• Your goal:
Quote, with no changes, the lines that run from the top of the material to the line with "From stdpp Require", both included.

• Exercise input:
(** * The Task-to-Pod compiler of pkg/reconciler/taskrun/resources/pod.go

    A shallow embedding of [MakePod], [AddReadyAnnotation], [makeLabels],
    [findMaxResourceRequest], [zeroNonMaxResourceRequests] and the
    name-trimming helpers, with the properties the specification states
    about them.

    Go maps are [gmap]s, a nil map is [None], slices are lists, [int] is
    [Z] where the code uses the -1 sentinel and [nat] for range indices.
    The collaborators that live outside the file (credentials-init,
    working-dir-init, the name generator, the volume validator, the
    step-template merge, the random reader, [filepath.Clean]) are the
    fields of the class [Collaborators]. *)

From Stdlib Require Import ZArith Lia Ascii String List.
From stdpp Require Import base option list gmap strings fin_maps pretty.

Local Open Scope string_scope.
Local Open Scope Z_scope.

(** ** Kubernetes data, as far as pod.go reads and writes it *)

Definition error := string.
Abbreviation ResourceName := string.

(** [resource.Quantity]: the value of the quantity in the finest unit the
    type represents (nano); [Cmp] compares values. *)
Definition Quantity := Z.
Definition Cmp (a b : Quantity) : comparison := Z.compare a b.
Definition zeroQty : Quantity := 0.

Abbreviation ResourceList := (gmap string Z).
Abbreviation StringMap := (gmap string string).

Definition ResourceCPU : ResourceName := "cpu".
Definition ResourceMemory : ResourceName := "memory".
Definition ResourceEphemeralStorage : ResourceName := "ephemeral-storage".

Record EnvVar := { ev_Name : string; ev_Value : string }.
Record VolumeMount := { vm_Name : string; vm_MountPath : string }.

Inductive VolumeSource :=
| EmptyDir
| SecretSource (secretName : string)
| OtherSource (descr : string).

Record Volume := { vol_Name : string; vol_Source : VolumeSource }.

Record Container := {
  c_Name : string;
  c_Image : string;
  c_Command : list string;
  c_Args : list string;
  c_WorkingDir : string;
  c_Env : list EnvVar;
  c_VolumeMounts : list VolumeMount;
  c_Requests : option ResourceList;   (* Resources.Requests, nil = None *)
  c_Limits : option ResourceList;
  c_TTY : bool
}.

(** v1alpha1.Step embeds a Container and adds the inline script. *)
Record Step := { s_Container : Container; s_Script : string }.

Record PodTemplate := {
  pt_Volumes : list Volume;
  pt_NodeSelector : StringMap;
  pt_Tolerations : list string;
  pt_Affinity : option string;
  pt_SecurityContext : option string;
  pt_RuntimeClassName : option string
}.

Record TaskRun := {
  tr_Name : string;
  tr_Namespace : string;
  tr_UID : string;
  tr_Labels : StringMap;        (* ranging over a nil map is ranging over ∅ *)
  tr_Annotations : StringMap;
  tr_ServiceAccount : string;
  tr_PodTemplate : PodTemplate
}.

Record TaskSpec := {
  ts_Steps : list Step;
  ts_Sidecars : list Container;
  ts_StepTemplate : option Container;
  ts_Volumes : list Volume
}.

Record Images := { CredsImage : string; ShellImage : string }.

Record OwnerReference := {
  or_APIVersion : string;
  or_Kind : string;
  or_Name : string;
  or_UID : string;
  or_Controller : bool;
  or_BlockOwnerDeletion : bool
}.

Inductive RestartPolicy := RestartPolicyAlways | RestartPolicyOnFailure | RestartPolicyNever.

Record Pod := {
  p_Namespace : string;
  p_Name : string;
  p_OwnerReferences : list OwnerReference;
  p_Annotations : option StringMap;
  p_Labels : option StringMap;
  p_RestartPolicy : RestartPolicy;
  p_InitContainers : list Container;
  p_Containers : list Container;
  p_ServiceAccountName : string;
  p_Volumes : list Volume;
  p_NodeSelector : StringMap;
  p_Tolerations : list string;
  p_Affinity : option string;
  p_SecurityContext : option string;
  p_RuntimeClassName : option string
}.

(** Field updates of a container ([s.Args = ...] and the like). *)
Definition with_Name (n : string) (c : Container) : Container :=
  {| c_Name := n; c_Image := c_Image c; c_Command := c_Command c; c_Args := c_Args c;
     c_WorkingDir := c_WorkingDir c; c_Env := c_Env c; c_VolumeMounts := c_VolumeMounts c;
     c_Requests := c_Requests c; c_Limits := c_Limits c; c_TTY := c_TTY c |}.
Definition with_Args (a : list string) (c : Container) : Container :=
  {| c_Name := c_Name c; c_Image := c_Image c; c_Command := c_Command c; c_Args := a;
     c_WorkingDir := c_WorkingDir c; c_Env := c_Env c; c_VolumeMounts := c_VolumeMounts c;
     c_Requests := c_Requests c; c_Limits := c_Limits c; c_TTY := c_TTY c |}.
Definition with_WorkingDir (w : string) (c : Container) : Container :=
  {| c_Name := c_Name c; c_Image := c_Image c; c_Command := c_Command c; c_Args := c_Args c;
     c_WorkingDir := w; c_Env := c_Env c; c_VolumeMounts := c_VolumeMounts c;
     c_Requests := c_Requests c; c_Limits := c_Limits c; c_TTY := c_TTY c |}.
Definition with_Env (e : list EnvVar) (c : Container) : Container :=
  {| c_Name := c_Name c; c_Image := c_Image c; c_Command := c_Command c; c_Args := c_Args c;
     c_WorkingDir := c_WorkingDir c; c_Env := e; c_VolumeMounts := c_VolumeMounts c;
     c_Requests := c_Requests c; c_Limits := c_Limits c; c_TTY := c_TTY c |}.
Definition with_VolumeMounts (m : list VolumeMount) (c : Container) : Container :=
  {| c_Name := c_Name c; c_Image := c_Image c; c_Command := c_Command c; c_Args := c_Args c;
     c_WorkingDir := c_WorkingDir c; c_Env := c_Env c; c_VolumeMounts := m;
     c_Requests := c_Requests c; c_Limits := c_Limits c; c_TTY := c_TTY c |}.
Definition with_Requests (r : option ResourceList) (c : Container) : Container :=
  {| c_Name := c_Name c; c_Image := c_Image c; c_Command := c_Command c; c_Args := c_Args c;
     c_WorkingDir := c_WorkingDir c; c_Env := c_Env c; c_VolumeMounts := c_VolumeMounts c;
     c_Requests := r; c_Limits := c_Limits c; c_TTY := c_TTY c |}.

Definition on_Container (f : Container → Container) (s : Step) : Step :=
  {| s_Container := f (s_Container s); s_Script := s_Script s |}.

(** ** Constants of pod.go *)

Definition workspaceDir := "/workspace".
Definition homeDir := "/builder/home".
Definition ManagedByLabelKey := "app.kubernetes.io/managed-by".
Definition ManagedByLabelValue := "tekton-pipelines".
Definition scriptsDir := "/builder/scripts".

• Solution for this task:
(** * The Task-to-Pod compiler of pkg/reconciler/taskrun/resources/pod.go

    A shallow embedding of [MakePod], [AddReadyAnnotation], [makeLabels],
    [findMaxResourceRequest], [zeroNonMaxResourceRequests] and the
    name-trimming helpers, with the properties the specification states
    about them.

    Go maps are [gmap]s, a nil map is [None], slices are lists, [int] is
    [Z] where the code uses the -1 sentinel and [nat] for range indices.
    The collaborators that live outside the file (credentials-init,
    working-dir-init, the name generator, the volume validator, the
    step-template merge, the random reader, [filepath.Clean]) are the
    fields of the class [Collaborators]. *)

From Stdlib Require Import ZArith Lia Ascii String List.
From stdpp Require Import base option list gmap strings fin_maps pretty.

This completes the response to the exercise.